◆ **TO DO**
Reproduce verbatim the line where "simpl. repeat split. f_equal." occurs, along with all following lines down to the last line of the data.
- - -
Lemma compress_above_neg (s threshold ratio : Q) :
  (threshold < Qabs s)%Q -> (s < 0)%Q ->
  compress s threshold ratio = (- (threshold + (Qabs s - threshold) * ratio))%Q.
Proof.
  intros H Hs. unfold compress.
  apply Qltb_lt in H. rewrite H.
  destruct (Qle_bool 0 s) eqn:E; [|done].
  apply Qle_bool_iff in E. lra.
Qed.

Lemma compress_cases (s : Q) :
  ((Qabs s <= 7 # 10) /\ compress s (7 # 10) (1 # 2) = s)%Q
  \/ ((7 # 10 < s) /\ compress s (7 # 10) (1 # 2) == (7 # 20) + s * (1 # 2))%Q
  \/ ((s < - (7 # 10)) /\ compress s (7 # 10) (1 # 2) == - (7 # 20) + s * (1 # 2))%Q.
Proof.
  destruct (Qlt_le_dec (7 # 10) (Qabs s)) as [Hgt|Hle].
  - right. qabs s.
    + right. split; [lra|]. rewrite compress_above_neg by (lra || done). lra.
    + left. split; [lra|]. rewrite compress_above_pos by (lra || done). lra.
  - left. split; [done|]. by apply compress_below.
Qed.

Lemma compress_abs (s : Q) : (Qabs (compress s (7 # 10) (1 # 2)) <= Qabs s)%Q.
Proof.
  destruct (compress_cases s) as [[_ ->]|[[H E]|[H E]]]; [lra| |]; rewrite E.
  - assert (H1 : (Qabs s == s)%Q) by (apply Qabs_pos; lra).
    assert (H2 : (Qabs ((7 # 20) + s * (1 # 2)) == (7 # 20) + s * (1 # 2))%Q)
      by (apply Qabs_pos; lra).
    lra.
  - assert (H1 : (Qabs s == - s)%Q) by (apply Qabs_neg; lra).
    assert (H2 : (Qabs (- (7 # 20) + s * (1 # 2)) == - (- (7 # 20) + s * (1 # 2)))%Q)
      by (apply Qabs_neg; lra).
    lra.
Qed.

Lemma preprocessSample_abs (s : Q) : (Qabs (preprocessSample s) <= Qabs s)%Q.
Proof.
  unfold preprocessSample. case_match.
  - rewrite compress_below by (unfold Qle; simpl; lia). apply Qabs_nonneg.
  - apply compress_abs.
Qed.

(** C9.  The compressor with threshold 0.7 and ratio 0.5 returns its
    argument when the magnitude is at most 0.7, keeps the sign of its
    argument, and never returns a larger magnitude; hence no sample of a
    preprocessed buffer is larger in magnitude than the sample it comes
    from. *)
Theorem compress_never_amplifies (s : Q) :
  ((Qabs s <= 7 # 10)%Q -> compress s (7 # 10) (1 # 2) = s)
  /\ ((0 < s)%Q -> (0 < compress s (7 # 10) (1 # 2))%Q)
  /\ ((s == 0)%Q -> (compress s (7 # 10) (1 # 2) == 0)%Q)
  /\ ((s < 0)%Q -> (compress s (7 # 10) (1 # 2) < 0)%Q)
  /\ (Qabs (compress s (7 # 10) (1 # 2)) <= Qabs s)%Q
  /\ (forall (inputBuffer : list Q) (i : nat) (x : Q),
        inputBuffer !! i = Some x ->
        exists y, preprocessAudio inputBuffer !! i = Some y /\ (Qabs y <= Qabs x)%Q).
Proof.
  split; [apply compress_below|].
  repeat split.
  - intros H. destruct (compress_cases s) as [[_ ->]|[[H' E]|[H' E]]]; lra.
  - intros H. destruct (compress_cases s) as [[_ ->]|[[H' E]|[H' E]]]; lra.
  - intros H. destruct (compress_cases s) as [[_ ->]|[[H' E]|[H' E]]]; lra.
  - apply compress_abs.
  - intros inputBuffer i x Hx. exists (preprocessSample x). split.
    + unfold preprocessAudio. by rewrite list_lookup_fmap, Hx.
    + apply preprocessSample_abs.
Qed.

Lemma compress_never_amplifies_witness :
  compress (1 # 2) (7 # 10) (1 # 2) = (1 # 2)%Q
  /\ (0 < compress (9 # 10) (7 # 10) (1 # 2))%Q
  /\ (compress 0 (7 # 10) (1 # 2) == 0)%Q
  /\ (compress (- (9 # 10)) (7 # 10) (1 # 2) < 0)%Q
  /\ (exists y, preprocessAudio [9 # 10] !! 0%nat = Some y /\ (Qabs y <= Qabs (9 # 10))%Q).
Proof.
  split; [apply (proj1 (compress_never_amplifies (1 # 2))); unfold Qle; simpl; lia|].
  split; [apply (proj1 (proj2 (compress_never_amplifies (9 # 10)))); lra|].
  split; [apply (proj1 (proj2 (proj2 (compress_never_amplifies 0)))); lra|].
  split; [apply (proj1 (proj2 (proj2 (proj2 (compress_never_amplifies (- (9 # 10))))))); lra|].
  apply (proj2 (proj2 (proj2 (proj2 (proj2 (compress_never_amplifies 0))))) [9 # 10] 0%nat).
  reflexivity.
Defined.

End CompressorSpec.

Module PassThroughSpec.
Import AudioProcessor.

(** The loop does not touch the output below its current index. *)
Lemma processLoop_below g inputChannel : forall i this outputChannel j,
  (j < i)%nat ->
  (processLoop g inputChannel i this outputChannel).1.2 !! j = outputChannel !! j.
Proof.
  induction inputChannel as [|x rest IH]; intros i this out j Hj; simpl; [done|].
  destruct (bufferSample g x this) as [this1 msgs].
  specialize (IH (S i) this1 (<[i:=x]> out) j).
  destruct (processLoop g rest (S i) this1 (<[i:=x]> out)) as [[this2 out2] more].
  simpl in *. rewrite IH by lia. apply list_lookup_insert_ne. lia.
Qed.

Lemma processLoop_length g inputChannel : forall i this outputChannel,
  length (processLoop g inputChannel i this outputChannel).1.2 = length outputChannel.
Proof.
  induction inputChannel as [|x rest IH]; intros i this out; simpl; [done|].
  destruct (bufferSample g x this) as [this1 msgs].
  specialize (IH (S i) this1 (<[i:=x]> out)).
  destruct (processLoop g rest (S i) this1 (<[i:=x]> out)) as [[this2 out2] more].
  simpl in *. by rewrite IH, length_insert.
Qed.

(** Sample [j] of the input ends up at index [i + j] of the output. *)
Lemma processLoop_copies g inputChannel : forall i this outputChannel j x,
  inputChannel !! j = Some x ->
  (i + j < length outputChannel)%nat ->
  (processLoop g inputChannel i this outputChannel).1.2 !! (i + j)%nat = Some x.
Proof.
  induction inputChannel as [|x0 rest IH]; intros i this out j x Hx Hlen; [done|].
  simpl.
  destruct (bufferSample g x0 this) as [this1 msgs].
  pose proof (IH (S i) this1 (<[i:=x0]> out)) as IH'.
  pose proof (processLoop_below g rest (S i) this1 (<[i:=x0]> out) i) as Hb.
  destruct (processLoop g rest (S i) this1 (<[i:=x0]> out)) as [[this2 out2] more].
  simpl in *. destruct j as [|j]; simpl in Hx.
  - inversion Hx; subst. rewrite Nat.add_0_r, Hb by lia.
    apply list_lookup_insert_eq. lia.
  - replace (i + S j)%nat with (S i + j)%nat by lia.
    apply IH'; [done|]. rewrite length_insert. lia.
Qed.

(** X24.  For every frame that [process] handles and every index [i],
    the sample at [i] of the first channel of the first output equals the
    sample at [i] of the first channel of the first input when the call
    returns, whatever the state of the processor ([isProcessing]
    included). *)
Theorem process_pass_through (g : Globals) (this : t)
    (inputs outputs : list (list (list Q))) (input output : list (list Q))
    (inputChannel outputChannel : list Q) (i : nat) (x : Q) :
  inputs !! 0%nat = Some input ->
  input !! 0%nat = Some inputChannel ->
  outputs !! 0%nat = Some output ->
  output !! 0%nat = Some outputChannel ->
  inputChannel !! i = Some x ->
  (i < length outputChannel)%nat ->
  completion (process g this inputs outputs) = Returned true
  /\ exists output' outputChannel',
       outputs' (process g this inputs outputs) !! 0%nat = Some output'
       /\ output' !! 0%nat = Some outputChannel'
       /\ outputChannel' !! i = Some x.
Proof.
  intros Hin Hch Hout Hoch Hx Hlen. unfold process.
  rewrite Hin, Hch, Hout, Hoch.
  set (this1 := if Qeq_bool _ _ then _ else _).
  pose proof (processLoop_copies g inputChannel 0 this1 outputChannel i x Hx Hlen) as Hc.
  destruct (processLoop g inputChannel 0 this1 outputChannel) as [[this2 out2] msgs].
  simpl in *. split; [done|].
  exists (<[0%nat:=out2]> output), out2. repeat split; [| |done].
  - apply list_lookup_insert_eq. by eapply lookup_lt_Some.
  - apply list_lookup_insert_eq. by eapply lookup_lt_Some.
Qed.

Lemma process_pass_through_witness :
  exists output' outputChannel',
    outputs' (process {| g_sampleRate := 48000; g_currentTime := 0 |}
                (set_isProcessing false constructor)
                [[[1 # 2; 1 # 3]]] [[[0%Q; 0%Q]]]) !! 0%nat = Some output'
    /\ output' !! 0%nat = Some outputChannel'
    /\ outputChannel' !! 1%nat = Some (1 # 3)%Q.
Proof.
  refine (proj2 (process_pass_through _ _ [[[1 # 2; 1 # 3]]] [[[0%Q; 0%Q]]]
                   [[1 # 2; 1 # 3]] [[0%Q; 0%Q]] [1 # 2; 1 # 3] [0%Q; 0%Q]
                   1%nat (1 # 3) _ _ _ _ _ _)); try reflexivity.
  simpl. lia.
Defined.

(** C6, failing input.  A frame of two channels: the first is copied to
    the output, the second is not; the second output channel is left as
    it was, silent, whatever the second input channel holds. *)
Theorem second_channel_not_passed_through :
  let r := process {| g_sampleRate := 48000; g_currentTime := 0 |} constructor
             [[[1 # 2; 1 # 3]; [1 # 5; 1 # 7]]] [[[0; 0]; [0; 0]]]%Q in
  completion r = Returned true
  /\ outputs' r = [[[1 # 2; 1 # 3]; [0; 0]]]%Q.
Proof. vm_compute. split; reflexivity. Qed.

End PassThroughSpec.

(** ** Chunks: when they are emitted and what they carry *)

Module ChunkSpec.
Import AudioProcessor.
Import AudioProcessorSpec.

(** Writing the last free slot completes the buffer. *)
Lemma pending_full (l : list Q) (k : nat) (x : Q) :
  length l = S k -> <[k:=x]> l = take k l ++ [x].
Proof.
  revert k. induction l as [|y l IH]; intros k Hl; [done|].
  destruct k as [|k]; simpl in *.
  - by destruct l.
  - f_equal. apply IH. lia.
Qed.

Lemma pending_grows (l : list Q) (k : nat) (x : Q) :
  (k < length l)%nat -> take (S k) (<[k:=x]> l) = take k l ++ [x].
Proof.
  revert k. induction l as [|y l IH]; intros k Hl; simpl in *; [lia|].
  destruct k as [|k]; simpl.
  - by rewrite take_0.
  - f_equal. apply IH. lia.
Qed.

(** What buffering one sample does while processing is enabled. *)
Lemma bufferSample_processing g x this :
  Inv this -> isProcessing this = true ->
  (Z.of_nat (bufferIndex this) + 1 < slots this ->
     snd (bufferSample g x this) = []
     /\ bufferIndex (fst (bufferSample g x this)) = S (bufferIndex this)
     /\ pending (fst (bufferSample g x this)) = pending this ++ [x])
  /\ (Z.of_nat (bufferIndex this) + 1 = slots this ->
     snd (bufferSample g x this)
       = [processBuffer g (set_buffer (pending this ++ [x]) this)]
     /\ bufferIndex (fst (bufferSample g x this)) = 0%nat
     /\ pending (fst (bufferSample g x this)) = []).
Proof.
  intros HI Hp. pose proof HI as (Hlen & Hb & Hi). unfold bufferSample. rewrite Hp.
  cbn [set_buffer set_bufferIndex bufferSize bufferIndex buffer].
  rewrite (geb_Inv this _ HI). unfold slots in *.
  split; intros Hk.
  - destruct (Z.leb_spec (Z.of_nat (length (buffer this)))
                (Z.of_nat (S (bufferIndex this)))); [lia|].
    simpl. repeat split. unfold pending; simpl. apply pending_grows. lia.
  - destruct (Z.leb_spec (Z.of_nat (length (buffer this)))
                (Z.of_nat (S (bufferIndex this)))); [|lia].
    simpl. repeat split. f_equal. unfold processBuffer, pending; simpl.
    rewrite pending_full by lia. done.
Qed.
- - -
◆ **WRITTEN ANSWER**
    simpl. repeat split. f_equal. unfold processBuffer, pending; simpl.
    rewrite pending_full by lia. done.
Qed.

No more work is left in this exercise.